Between 2000 and 2011 the museum was located at Cat Hill, Barnet, on Middlesex University's art and design campus. Exhibitions included: Purl (2004) The Suburban Landscape: 200 Years of Gardens and Gardening (2008); Japantastic: Japanese-inspired patterns for British homes, 1880-1930 (2010), and Petal Power (2011).

From 2011 to 2023 the MoDA Collections Centre was based at Beaufort Park in Colindale, close to Middlesex University's Hendon campus in the London Borough of Barnet. During this time the museum ran several innovative research projects including The Hasler Gallery (2015); Katagami in Practice (2016-18), funded by Arts Council England; and Exploration of Social Sharing (2022), with support from the Art Fund. The museum also published a podcast 'That Feels Like Home' before and during the pandemic.

The museum closed to visitors in September 2023 with a plan to end all remaining operations by July 2024.

== The Silver Studio Collection ==
The Silver Studio (run by the Silver family) was a commercial design practice, based in West London, which between 1880 and 1963 completed more than 20,000 schemes for items such as furnishing fabrics, wallpapers, tablecloths, rugs and carpets. The Studio employed a number of designers, some of whom, such as Archibald Knox, were well known in their own right. There were many others whose work remained anonymous.

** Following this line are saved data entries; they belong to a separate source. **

(** The branches of a login, down to the row and its flag. *)
Ltac login_branches req env db :=
  destruct (negb (Js.truthy (login_email req)) || negb (Js.truthy (login_password req)));
    [cbn in *; try contradiction; discriminate|];
  destruct (query_failure env); [cbn in *; try contradiction; discriminate|];
  let u := fresh "u" in
  let rest := fresh "rest" in
  destruct (select_by_email (js_string (login_email req)) db) as [|u rest];
    [cbn in *; try contradiction; discriminate|];
  exists u; destruct (user_verified u); cbn [negb] in *;
    [|cbn in *; try contradiction; discriminate];
  destruct (bcrypt_compare _ _); cbn [negb out_log In out_res body] in *;
    [|try contradiction; discriminate].

(** ** Registration *)

Section RegistrationFacts.
Context {jwt : JsonWebToken} {bcrypt : Bcrypt}.
Variable cfg : config.

Lemma register_fresh (s : server) (env : environment) (db : database)
    (req : register_body) :
  required_fields s req = true ->
  email_taken (js_string (reg_email req)) db = false ->
  username_taken (stored_username s req) db = false ->
  bcrypt_failure env = None ->
  query_failure env = None ->
  let email := js_string (reg_email req) in
  let payload := {| claim_id := None; claim_email := email |} in
  let token := jwt_sign payload (JWT_SECRET cfg) one_day (now env) in
  let out := register cfg s env db req in
  out_db out
  = append_user (match s with index_js => Some (now env) | api_index_js => None end)
      (stored_username s req) email
      (bcrypt_hash (js_string (reg_password req)) 10 (salt env)) db
  /\ out_log out
     = [Signed payload one_day token; SendMail (verification_mail cfg s req token)]
  /\ (mail_failure env = None -> out_res out = registered s).
Proof.
  intros Hreq Hemail Huser Hhash Hquery. cbv zeta.
  destruct s; cbn [register required_fields stored_username] in *.
  - apply andb_prop in Hreq. destruct Hreq as [He Hp].
    unfold IndexJs.register. rewrite He, Hp, Hhash. cbn [negb orb].
    unfold query. rewrite Hquery.
    rewrite insert_user_fresh by assumption.
    unfold IndexJs.signJwt.
    destruct (mail_failure env); cbn [out_db out_log out_res];
      repeat split; try reflexivity. discriminate.
  - apply andb_prop in Hreq. destruct Hreq as [Hreq Hp].
    apply andb_prop in Hreq. destruct Hreq as [Hu He].
    unfold ApiIndexJs.register. rewrite Hu, He, Hp, Hhash. cbn [negb orb].
    unfold query. rewrite Hquery.
    rewrite insert_user_fresh by assumption.
    cbn [out_db out_log out_res]. repeat split; reflexivity.
Qed.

The Silver Studio's customers were retailers and manufacturers of wallpapers and textiles at all levels of the market, both in Britain and abroad. Designs for wallpapers were sold both to manufacturers producing cheap papers for the mass market, such as Lightbown Aspinall and Potters of Darwen, as well as those selling high quality products for the top end of the market, such as Essex & Co, John Line, and Sandersons. Silver Studio designs were bought by all the leading British textile manufacturers, including Stead McAlpin, Alexander Morton, and AH Lee, to name just a few. Clients included well known producers of high quality fabrics, such as Turnbull & Stockdale and the famous department store, Liberty.

Because the majority of the Silver Studio's clients were mass producers, Silver Studio designs found their way into numerous British homes. The Studio's influence on British interiors over a remarkable length of time can be seen in the huge number of their designs that went into production.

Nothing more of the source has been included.